While the news of Melvin Ejim’s hyperextended knee shook the Cyclone fan base, his prognosis remains good and the senior eyes an early return. Whether the preseason All-Big 12 selection is able to get back in advance of the four-six weeks expected remains to be seen and will be decided by the doctors and athletic trainer Vic Miller.
The one thing that is known is that, thanks to the wonders of technology, Ejim’s cardiovascular training won’t suffer during his absence and whenever he is able to pull on that No. 3 jersey again he’ll be ready to go.
That is where the top-of-the-line rehab and training equipment that Iowa State uses to service its student-athletes comes into play.
In his 12th year at Iowa State as men’s basketball athletic trainer Miller has seen the benefits of technological improvements and is using them to help in Ejim’s recovery.
“There are a number of things we are doing to help in his recovery,” Miller said. “First, we are controlling the pain and trying to get the swelling out of the knee.”

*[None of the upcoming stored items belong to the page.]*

(** * Biblical text preprocessing: a shallow embedding of
      [BiblicalTextPreprocessor] (src/preprocessing1.py)

    The development follows the Python class method by method:

    - text, the character classes used by [re] and the [re.sub] scan;
    - [normalize_text], [clean_bible_text], [clean_commentary_text];
    - the markup, JSON and plain-text parsers;
    - [create_verse_aligned_dataset].

    A Python [str] is a list of code points.  What the interpreter takes from
    the Unicode character database for code points above U+007F (NFKC, the
    decimal digits, the alphanumerics) is a parameter, the record [Unicode];
    on ASCII every function below computes.  The parsers start from what the
    libraries hand over: the tree [BeautifulSoup] builds, the value
    [json.loads] returns.  Reading and writing files and the tabular parser
    (which is [pandas.read_csv]) are left out.

    The first part holds the program and the vocabulary of the statements,
    the second part the properties. *)

From Stdlib Require Import Ascii String DecimalString List NArith ZArith Bool Lia.
Import ListNotations.

(** ** Text *)

Definition char := N.
Definition text := list char.

(** An ASCII literal as a text. *)
Definition txt (s : string) : text := map N_of_ascii (list_ascii_of_string s).
Arguments txt s%_string.

Definition text_eq_dec : forall a b : text, {a = b} + {a <> b} :=
  list_eq_dec N.eq_dec.

Definition text_eqb (a b : text) : bool :=
  if text_eq_dec a b then true else false.

(** The part of the Unicode character database the program reaches through
    [unicodedata] and [re], for the code points that are not ASCII. *)
Record Unicode := {
  unfkc : text -> text;          (* unicodedata.normalize('NFKC', s) *)
  udecimal : char -> option Z;   (* value of a decimal digit (category Nd) *)
  uword : char -> bool           (* str.isalnum *)
}.

(** The database cut down to ASCII, for closed examples on ASCII texts. *)
Definition ascii_only : Unicode :=
  {| unfkc := fun s => s; udecimal := fun _ => None; uword := fun _ => false |}.

Definition in_range (lo hi c : N) : bool := (lo <=? c)%N && (c <=? hi)%N.

Definition is_ascii (c : char) : bool := (c <? 128)%N.

(** [\s] on str patterns, which is [str.isspace]: a fixed set. *)
Definition is_space (c : char) : bool :=
  in_range 9 13 c || in_range 28 32 c || (c =? 133)%N || (c =? 160)%N
  || (c =? 5760)%N || in_range 8192 8202 c || (c =? 8232)%N || (c =? 8233)%N
  || (c =? 8239)%N || (c =? 8287)%N || (c =? 12288)%N.

Definition is_ascii_letter (c : char) : bool :=
  in_range 65 90 c || in_range 97 122 c.

(** Folding used by [re.IGNORECASE] for the letters of the protected terms:
    the ASCII capitals, and U+017F (long s), which the [re] module matches
    against [s]. *)
Definition casefold (c : char) : char :=
  if in_range 65 90 c then (c + 32)%N
  else if (c =? 383)%N then 115%N else c.

Section Classes.
Variable U : Unicode.
Lemma ctl_placeStone_audio now s r c :
  InteractionManager.audioManager
    (GameController.interactionManager (snd (GameController.placeStone now s r c)))
  = InteractionManager.audioManager (GameController.interactionManager s).
Proof.
  destruct (GameLogic.canPlaceStone (GameController.gameLogic s) r c) eqn:Hcan.
  - rewrite (ctl_placeStone_accepted now s r c Hcan). cbv zeta.
    destruct (GameLogic.checkWin _ r c); [|reflexivity]. cbn [snd GameController.interactionManager].
    destruct (handleGameWin_state (GameController.interactionManager s)) as [-> | ->];
      reflexivity.
  - rewrite (ctl_placeStone_rejected now s r c Hcan). reflexivity.
Qed.

Lemma ctl_placeStone_success now s r c :
  GameLogic.success (fst (GameController.placeStone now s r c))
  = GameLogic.canPlaceStone (GameController.gameLogic s) r c.
Proof.
  destruct (GameLogic.canPlaceStone (GameController.gameLogic s) r c) eqn:Hcan.
  - rewrite (ctl_placeStone_accepted now s r c Hcan). cbv zeta.
    destruct (GameLogic.checkWin _ r c); reflexivity.
  - rewrite (ctl_placeStone_rejected now s r c Hcan). reflexivity.
Qed.

(** With an audio manager, [handleSuccessfulMove] returns after an accepted
    placement and leaves the state [placeStone] left: on a win the
    listener of [gameWin] has cleared the preview already. *)
Lemma handleSuccessfulMove_after_placeStone now s r c :
  hasAudio s ->
  GameLogic.canPlaceStone (GameController.gameLogic s) r c = true ->
  GameController.handleSuccessfulMove (snd (GameController.placeStone now s r c))
                                      (fst (GameController.placeStone now s r c))
  = (returns, snd (GameController.placeStone now s r c)).
Proof.
  unfold hasAudio. intros Haudio Hcan.
  rewrite (ctl_placeStone_accepted now s r c Hcan). cbv zeta.
  unfold GameController.handleSuccessfulMove, InteractionManager.handleGameWin,
    InteractionManager.playSound.
  destruct (GameLogic.checkWin _ r c); cbn; rewrite Haudio; cbn; [|reflexivity].
  rewrite Haudio. reflexivity.
Qed.
(** C4: in a well-formed answer, mapping style or object style alike,
    each of the four fields is normalised on its own: a field read as
    the string ['null'] comes out as [None], and any other value, so any
    other string, comes out as it was read. *)
Theorem null_string_becomes_absent (W : Env) (s : pystr)
        (m m' : ModelState W) (p : parsed) :
  truthy (strip s) = true ->
  respond W m (build_prompt s) = (Responded p, m') ->
  well_formed p = true ->
  exists info,
    extract_info_from_content W (VStr s) m
    = (Ok info, m', [EvRespond (build_prompt s)])
    /\ normalized (raw_line p) (xinfo_line info)
    /\ normalized (raw_location p) (xinfo_location info)
    /\ normalized (raw_noise_type p) (xinfo_noise_type info)
    /\ normalized (raw_vibration_type p) (xinfo_vibration_type info)
    /\ convert_null (VStr (lit "null")) = VNone
    /\ forall t, t <> lit "null" -> convert_null (VStr t) = VStr t.
Proof.
  intros Ht Hr Hp.
  rewrite (extract_text W s m Ht), Hr, Hp.
  assert (Hn : forall raw, normalized raw (convert_null raw)).
  { intros raw; split; [intros ->; reflexivity | apply convert_null_other]. }
  eexists; split; [reflexivity|]; simpl.
  do 4 (split; [apply Hn|]).
  split; [reflexivity|].
  intros t Hneq; apply convert_null_other; congruence.
Qed.

Lemma null_string_becomes_absent_witness :
  exists info,
    extract_info_from_content (world (Ok 0) always_answers [])
                              (VStr (lit "1号线噪音很大，小区是望京花园")) 0
    = (Ok info, 1,
       [EvRespond (build_prompt (lit "1号线噪音很大，小区是望京花园"))])
    /\ normalized (raw_line stub_answer) (xinfo_line info)
    /\ normalized (raw_location stub_answer) (xinfo_location info)
    /\ normalized (raw_noise_type stub_answer) (xinfo_noise_type info)
    /\ normalized (raw_vibration_type stub_answer) (xinfo_vibration_type info)
    /\ convert_null (VStr (lit "null")) = VNone
    /\ forall t, t <> lit "null" -> convert_null (VStr t) = VStr t.
Proof.
  apply (null_string_becomes_absent (world (Ok 0) always_answers [])
           (lit "1号线噪音很大，小区是望京花园") 0 1 stub_answer);
    reflexivity.
Defined.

In addition to getting the knee back to where it was pre-injury, Miller and his staff are tasked with keeping Ejim in some kind of playing condition, despite the limited exercises he can do. They use the equipment at the Bergstrom Football Complex to its fullest capability.
“From a rehab standpoint, what we do is we take him over to the HydroWorx tub, which is over at the football facility,” Miller said. “That gives us water, aquatic therapy. Water does three things for us. Number one, the pressure of the water on you will also work to pump out the swelling. Number two, it gives us buoyancy. That allows Melvin to bear a lot less weight in a standing position depending on how deep he is. If you bear less weight that allows you to run and jog at a much earlier date than you can on dry land. The last thing it does is it gives us resistance, which allows us to build strength.”

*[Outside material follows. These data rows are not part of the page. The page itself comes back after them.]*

(** * speciesnet-taxonomy-mapper: the matching engine, embedded and verified

    A shallow embedding of [taxonomy.py] (the reference-table loader and its
    lookups) and of [matcher.py] (the exact-match parser, the LLM-assisted
    batch pass and the ambiguity pass), followed by the properties of the
    specification that concern them.

    Conventions of the embedding.
    - A Python [str] is a [string]; a character is an [ascii], read as the
      code point of that number (code points 0..255).  [lower], [strip],
      [split] and [splitlines] follow CPython on that range.
    - A Python [dict] used as a map is a [gmap]; the two row dictionaries of
      the source are records.
    - A value decoded from JSON is a [pyval]; an operation that raises is a
      computation in [exc]. *)

From Stdlib Require Import Ascii String NArith ZArith Bool Lia.
From stdpp Require Import gmap strings list fin_maps.

Set Warnings "-register-all".

(** ** Python strings *)

Module PyStr.

(** [str.isspace] on one character: TAB..CR, FS..US, space, NEL, NBSP. *)
Definition isspace (c : ascii) : bool :=
  let n := N_of_ascii c in
  (((9 <=? n) && (n <=? 13)) || ((28 <=? n) && (n <=? 32))
   || (n =? 133) || (n =? 160))%N.

(** [str.lower] on one character: A..Z and the upper-case letters of the
    Latin-1 block (all of 192..222 but the multiplication sign 215). *)
Definition lower_char (c : ascii) : ascii :=
  let n := N_of_ascii c in
  if (((65 <=? n) && (n <=? 90))
      || ((192 <=? n) && (n <=? 222) && negb (n =? 215)))%N
  then ascii_of_N (n + 32) else c.

Fixpoint lower (s : string) : string :=
  match s with
  | EmptyString => EmptyString
  | String c s' => String (lower_char c) (lower s')
  end.

(** Truth value of a string: [if s:]. *)
Definition nonempty (s : string) : bool :=
  match s with EmptyString => false | String _ _ => true end.

Fixpoint lstrip (s : string) : string :=
  match s with
  | EmptyString => EmptyString
  | String c s' => if isspace c then lstrip s' else s
  end.

Fixpoint rstrip (s : string) : string :=
  match s with
  | EmptyString => EmptyString
  | String c s' =>
      let r := rstrip s' in
      if isspace c && negb (nonempty r) then EmptyString else String c r
  end.

(** [s.strip()] *)
Definition strip (s : string) : string := lstrip (rstrip s).

(** [s.startswith(p)] *)
Fixpoint startswith (p s : string) : bool :=
  match p, s with
  | EmptyString, _ => true
  | String a p', String b s' => if ascii_dec a b then startswith p' s' else false
  | String _ _, EmptyString => false
  end.

(** [s.split(sep)] for a non-empty separator: a left-to-right scan for
    non-overlapping occurrences.  [skip] counts the characters of a
    separator just recognised that are still to be passed over; [cur] is
    the current piece, reversed. *)
Fixpoint split_go (sep : string) (skip : nat) (cur : string) (s : string)
  : list string :=
  match s with
  | EmptyString => [String.rev cur]
  | String c s' =>
      match skip with
      | S k => split_go sep k cur s'
      | O =>
          if startswith sep s
          then String.rev cur :: split_go sep (String.length sep - 1) EmptyString s'
          else split_go sep 0 (String c cur) s'
      end
  end.

Definition split (sep s : string) : list string :=
  split_go sep 0 EmptyString s.

(** [sub in s] for strings. *)
Fixpoint contains (sub s : string) : bool :=
  startswith sub s ||
  match s with
  | EmptyString => false
  | String _ s' => contains sub s'
  end.

(** [s.split()]: the maximal runs of non-space characters. *)
Fixpoint words_go (cur : option string) (s : string) : list string :=
  match s with
  | EmptyString => option_list (String.rev <$> cur)
  | String c s' =>
      if isspace c
      then option_list (String.rev <$> cur) ++ words_go None s'
      else words_go (Some (String c (default EmptyString cur))) s'
  end.

Definition words (s : string) : list string := words_go None s.

(** Line boundaries of [str.splitlines]: LF, VT, FF, CR, FS, GS, RS, NEL
    (and CR LF taken as one). *)
Definition islinebreak (c : ascii) : bool :=
  let n := N_of_ascii c in
  (((10 <=? n) && (n <=? 13)) || ((28 <=? n) && (n <=? 30)) || (n =? 133))%N.

(** [s.splitlines()]: [after_cr] records that the previous character was
    a CR, so that an LF right after it does not open a new line; a
    trailing line break opens no empty last line. *)
Fixpoint splitlines_go (after_cr : bool) (cur : option string) (s : string)
  : list string :=
  match s with
  | EmptyString => option_list (String.rev <$> cur)
  | String c s' =>
      if islinebreak c then
        if after_cr && (N_of_ascii c =? 10)%N
        then splitlines_go false cur s'
        else String.rev (default EmptyString cur)
               :: splitlines_go (N_of_ascii c =? 13)%N None s'
      else splitlines_go false (Some (String c (default EmptyString cur))) s'
  end.

Definition splitlines (s : string) : list string :=
  splitlines_go false None s.

(** ["\n".join(l)] and friends. *)
Fixpoint join (sep : string) (l : list string) : string :=
  match l with
  | [] => EmptyString
  | [x] => x
  | x :: l' => x +:+ sep +:+ join sep l'
  end.

End PyStr.

Import PyStr.

Definition LF : string := String "010"%char EmptyString.

(** ** taxonomy.py *)

(** One row of the reference table as stored in the index: the dictionary
    [{"latin": .., "common": .., "line_parts": ..}]. *)
Record entry := mk_entry {
  entry_latin : string;
  entry_common : string;
  line_parts : list string
}.

Global Instance entry_eq_dec : EqDecision entry.
Proof. solve_decision. Defined.

Record TaxonomyLoader := mk_taxonomy {
  latin_to_row : gmap string entry;
  common_to_row : gmap string entry;
  valid_latin_names : gset string
}.

(** The state set up by [__init__] before [load] runs. *)
Definition empty_taxonomy : TaxonomyLoader :=
  {| latin_to_row := ∅; common_to_row := ∅; valid_latin_names := ∅ |}.

(** [parts[i]], used only once [len(parts) >= 7] is known. *)
Definition part (parts : list string) (i : nat) : string := nth i parts "".

(** The if/elif ladder of [load] that constructs the standard Latin name;
    [None] is its final [continue]. *)
Definition construct_latin (parts : list string) : option string :=
  let genus := part parts 4 in
  let species_epithet := part parts 5 in
  if nonempty species_epithet then Some (lower (genus +:+ " " +:+ species_epithet))
  else if nonempty genus then Some (lower genus)
  else if nonempty (part parts 3) then Some (lower (part parts 3))
  else if nonempty (part parts 2) then Some (lower (part parts 2))
  else if nonempty (part parts 1) then Some (lower (part parts 1))
  else None.

(** The body of the [for line in f] loop. *)
Definition load_line (t : TaxonomyLoader) (raw : string) : TaxonomyLoader :=
  let line := strip raw in
  if negb (nonempty line) then t else
  let parts := split ";" line in
  if length parts <? 7 then t else
  let common_name := part parts 6 in
  match construct_latin parts with
  | None => t
  | Some latin_name =>
      let e := {| entry_latin := latin_name;
                  entry_common := common_name;
                  line_parts := parts |} in
      {| latin_to_row := <[latin_name := e]> (latin_to_row t);
         valid_latin_names := {[latin_name]} ∪ valid_latin_names t;
         common_to_row :=
           if nonempty common_name
           then <[lower common_name := e]> (common_to_row t)
           else common_to_row t |}
  end.

(** [TaxonomyLoader(path)]: the file is the list of its lines as the file
    iterator yields them, or [None] when the path does not exist. *)
Definition load (file : option (list string)) : TaxonomyLoader :=
  match file with
  | None => empty_taxonomy
  | Some lines => foldl load_line empty_taxonomy lines
  end.

Definition get_by_latin (t : TaxonomyLoader) (latin_name : string) : option entry :=
  latin_to_row t !! strip (lower latin_name).

Definition get_by_common (t : TaxonomyLoader) (common_name : string) : option entry :=
  common_to_row t !! strip (lower common_name).

(** The taxonomic levels a match is tagged with, and the two further tags
    that [matcher.py] stores under ['match_level']. *)
Inductive level :=
  | Species | Genus | Family | Order | Class
  | CommonNameFallback | Ambiguous.

Global Instance level_eq_dec : EqDecision level.
Proof. solve_decision. Defined.

(** Truth value of an optional string argument ([None] and [""] are false). *)
Definition given (o : option string) : bool :=
  match o with Some s => nonempty s | None => false end.

(** [if x: x = x.lower().strip()] *)
Definition norm_rank (o : option string) : option string :=
  match o with
  | Some s => if nonempty s then Some (strip (lower s)) else o
  | None => None
  end.

(** [if x: entry = self.get_by_latin(x)] with [entry] left unset otherwise. *)
Definition try_rank (t : TaxonomyLoader) (o : option string) : option entry :=
  match o with
  | Some s => if nonempty s then get_by_latin t s else None
  | None => None
  end.

Definition get_by_hierarchy (t : TaxonomyLoader)
    (tax_class tax_order tax_family tax_genus tax_species : option string)
  : option entry * option level :=
  let tax_class := norm_rank tax_class in
  let tax_order := norm_rank tax_order in
  let tax_family := norm_rank tax_family in
  let tax_genus := norm_rank tax_genus in
  let tax_species := norm_rank tax_species in
  match (if given tax_genus && given tax_species
         then get_by_latin t (default "" tax_genus +:+ " " +:+ default "" tax_species)
         else None) with
  | Some e => (Some e, Some Species)
  | None =>
  match try_rank t tax_genus with
  | Some e => (Some e, Some Genus)
  | None =>
  match try_rank t tax_family with
  | Some e => (Some e, Some Family)
  | None =>
  match try_rank t tax_order with
  | Some e => (Some e, Some Order)
  | None =>
  match try_rank t tax_class with
  | Some e => (Some e, Some Class)
  | None => (None, None)
  end end end end end.

Definition bear_file : list string :=
  ["g1;Mammalia;Carnivora;Ursidae;Ursus;arctos;Brown Bear" +:+ LF;
   "g2;Mammalia;Carnivora;Ursidae;Ursus;;bear genus" +:+ LF].

(** ** matcher.py: the exact-match pass *)

(** A result row: the dictionary built by [match_single_line_exact];
    [match_level] is [None] while the key ['match_level'] is absent. *)
Record result := mk_result {
  latin : string;
  common : string;
  original_latin : string;
  original_common : string;
  raw_input : string;
  match_level : option level
}.

Global Instance result_eq_dec : EqDecision result.
Proof. solve_decision. Defined.

Definition is_likely_latin (text : string) : bool :=
  length (words text) <=? 2.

If you aren’t familiar with the HydroWorx tub, it is essentially an underwater treadmill. According to Miller it is about seven feet by nine feet and it contains jets that provide the resistance.
Ejim is still able to lift weights with the team in a modified program. He spends about an hour every morning doing dry-based rehab at the Sukup Basketball Complex and then an hour in the afternoon doing aquatic therapy. That’s seven days a week that Ejim is spending getting his knee back in working order and staying in cardiovascular shape so that when he returns he’s ready to run in the high-octane Fred Hoiberg offense.
As he gets closer to returning, Ejim will include himself more in the opponent scout. But for now it is all about getting that knee right.